*WHAT TO DO*.
Where a line looks odd, keep it as it is and transcribe all the material.

##############################

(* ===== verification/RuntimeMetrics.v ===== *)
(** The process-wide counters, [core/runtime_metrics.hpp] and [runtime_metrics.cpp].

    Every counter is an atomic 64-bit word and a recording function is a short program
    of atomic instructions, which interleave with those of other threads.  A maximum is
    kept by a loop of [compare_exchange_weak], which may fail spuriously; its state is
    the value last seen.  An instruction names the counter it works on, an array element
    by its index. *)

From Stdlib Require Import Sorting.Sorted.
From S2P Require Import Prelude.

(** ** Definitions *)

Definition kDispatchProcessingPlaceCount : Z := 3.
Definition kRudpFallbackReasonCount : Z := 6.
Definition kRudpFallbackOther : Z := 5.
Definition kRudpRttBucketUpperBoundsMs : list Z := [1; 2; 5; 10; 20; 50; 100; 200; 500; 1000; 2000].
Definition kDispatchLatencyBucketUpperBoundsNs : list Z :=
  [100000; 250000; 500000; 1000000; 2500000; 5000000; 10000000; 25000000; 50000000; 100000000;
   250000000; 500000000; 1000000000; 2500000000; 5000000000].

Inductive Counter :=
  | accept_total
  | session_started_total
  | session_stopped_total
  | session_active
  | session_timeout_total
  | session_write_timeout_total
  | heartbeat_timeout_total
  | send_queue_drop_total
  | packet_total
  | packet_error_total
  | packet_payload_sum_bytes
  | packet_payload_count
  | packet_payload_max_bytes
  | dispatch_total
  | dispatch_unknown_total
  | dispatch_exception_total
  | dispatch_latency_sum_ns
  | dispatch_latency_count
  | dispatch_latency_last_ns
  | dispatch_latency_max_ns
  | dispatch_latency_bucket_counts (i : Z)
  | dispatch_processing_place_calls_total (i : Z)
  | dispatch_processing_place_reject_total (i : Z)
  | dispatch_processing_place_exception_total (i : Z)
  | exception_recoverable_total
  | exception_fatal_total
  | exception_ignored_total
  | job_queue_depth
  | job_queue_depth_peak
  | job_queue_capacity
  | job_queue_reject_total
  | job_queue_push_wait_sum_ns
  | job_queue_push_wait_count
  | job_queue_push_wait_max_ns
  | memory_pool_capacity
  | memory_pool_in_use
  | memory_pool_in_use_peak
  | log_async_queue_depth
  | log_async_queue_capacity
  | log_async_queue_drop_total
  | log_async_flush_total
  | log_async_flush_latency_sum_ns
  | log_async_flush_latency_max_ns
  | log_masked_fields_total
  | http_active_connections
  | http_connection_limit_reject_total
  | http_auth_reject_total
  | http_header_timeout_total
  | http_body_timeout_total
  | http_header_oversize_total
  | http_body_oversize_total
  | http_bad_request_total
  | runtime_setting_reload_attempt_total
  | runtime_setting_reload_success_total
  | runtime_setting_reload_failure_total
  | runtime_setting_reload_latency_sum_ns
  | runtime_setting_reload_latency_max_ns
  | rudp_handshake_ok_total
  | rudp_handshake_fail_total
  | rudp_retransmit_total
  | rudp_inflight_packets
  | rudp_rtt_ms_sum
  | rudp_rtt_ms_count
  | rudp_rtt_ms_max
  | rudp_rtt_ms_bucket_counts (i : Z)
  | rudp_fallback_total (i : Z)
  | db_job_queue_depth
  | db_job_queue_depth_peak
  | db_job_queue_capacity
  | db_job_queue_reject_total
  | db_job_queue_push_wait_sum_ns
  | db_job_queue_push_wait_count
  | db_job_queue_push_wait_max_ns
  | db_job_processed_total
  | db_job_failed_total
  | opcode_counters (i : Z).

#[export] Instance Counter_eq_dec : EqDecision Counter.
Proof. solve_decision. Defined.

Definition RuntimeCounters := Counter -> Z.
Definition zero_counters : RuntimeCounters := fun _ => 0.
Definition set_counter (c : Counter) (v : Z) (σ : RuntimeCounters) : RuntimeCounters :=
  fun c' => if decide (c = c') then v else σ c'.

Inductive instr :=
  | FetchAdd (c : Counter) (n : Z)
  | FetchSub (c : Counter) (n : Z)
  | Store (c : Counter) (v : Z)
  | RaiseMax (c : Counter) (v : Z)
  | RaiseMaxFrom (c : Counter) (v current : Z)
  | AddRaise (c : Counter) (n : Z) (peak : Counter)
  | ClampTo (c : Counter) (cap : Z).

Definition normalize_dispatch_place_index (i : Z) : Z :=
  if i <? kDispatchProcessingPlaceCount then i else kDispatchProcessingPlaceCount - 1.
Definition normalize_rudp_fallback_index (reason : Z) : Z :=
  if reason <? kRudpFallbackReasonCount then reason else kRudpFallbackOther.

##############################

*RESULT OF THIS TASK*.
(* ===== verification/RuntimeMetrics.v ===== *)
(** The process-wide counters, [core/runtime_metrics.hpp] and [runtime_metrics.cpp].

    Every counter is an atomic 64-bit word and a recording function is a short program
    of atomic instructions, which interleave with those of other threads.  A maximum is
    kept by a loop of [compare_exchange_weak], which may fail spuriously; its state is
    the value last seen.  An instruction names the counter it works on, an array element
    by its index. *)

From Stdlib Require Import Sorting.Sorted.
From S2P Require Import Prelude.

(** ** Definitions *)

Definition kDispatchProcessingPlaceCount : Z := 3.
Definition kRudpFallbackReasonCount : Z := 6.
Definition kRudpFallbackOther : Z := 5.
Definition kRudpRttBucketUpperBoundsMs : list Z := [1; 2; 5; 10; 20; 50; 100; 200; 500; 1000; 2000].
Definition kDispatchLatencyBucketUpperBoundsNs : list Z :=
  [100000; 250000; 500000; 1000000; 2500000; 5000000; 10000000; 25000000; 50000000; 100000000;
   250000000; 500000000; 1000000000; 2500000000; 5000000000].

Inductive Counter :=
  | accept_total
  | session_started_total
  | session_stopped_total
  | session_active
  | session_timeout_total
  | session_write_timeout_total
  | heartbeat_timeout_total
  | send_queue_drop_total
  | packet_total
  | packet_error_total
  | packet_payload_sum_bytes
  | packet_payload_count
  | packet_payload_max_bytes
  | dispatch_total
  | dispatch_unknown_total
  | dispatch_exception_total
  | dispatch_latency_sum_ns
  | dispatch_latency_count
  | dispatch_latency_last_ns
  | dispatch_latency_max_ns
  | dispatch_latency_bucket_counts (i : Z)
  | dispatch_processing_place_calls_total (i : Z)
  | dispatch_processing_place_reject_total (i : Z)
  | dispatch_processing_place_exception_total (i : Z)
  | exception_recoverable_total
  | exception_fatal_total
  | exception_ignored_total
  | job_queue_depth
  | job_queue_depth_peak
  | job_queue_capacity
  | job_queue_reject_total
  | job_queue_push_wait_sum_ns
  | job_queue_push_wait_count
  | job_queue_push_wait_max_ns
  | memory_pool_capacity
  | memory_pool_in_use
  | memory_pool_in_use_peak
  | log_async_queue_depth
  | log_async_queue_capacity
  | log_async_queue_drop_total
  | log_async_flush_total
  | log_async_flush_latency_sum_ns
  | log_async_flush_latency_max_ns
  | log_masked_fields_total
  | http_active_connections
  | http_connection_limit_reject_total
  | http_auth_reject_total
  | http_header_timeout_total
  | http_body_timeout_total
  | http_header_oversize_total
  | http_body_oversize_total
  | http_bad_request_total
  | runtime_setting_reload_attempt_total
  | runtime_setting_reload_success_total
  | runtime_setting_reload_failure_total
  | runtime_setting_reload_latency_sum_ns
  | runtime_setting_reload_latency_max_ns
  | rudp_handshake_ok_total
  | rudp_handshake_fail_total
  | rudp_retransmit_total
  | rudp_inflight_packets
  | rudp_rtt_ms_sum
  | rudp_rtt_ms_count
  | rudp_rtt_ms_max
  | rudp_rtt_ms_bucket_counts (i : Z)
  | rudp_fallback_total (i : Z)
  | db_job_queue_depth
  | db_job_queue_depth_peak
  | db_job_queue_capacity
  | db_job_queue_reject_total
  | db_job_queue_push_wait_sum_ns
  | db_job_queue_push_wait_count
  | db_job_queue_push_wait_max_ns
  | db_job_processed_total
  | db_job_failed_total
  | opcode_counters (i : Z).

#[export] Instance Counter_eq_dec : EqDecision Counter.
Proof. solve_decision. Defined.

Definition RuntimeCounters := Counter -> Z.
Definition zero_counters : RuntimeCounters := fun _ => 0.
Definition set_counter (c : Counter) (v : Z) (σ : RuntimeCounters) : RuntimeCounters :=
  fun c' => if decide (c = c') then v else σ c'.

Inductive instr :=
  | FetchAdd (c : Counter) (n : Z)
  | FetchSub (c : Counter) (n : Z)
  | Store (c : Counter) (v : Z)
  | RaiseMax (c : Counter) (v : Z)
  | RaiseMaxFrom (c : Counter) (v current : Z)
  | AddRaise (c : Counter) (n : Z) (peak : Counter)
  | ClampTo (c : Counter) (cap : Z).

Definition normalize_dispatch_place_index (i : Z) : Z :=
  if i <? kDispatchProcessingPlaceCount then i else kDispatchProcessingPlaceCount - 1.
Definition normalize_rudp_fallback_index (reason : Z) : Z :=
  if reason <? kRudpFallbackReasonCount then reason else kRudpFallbackOther.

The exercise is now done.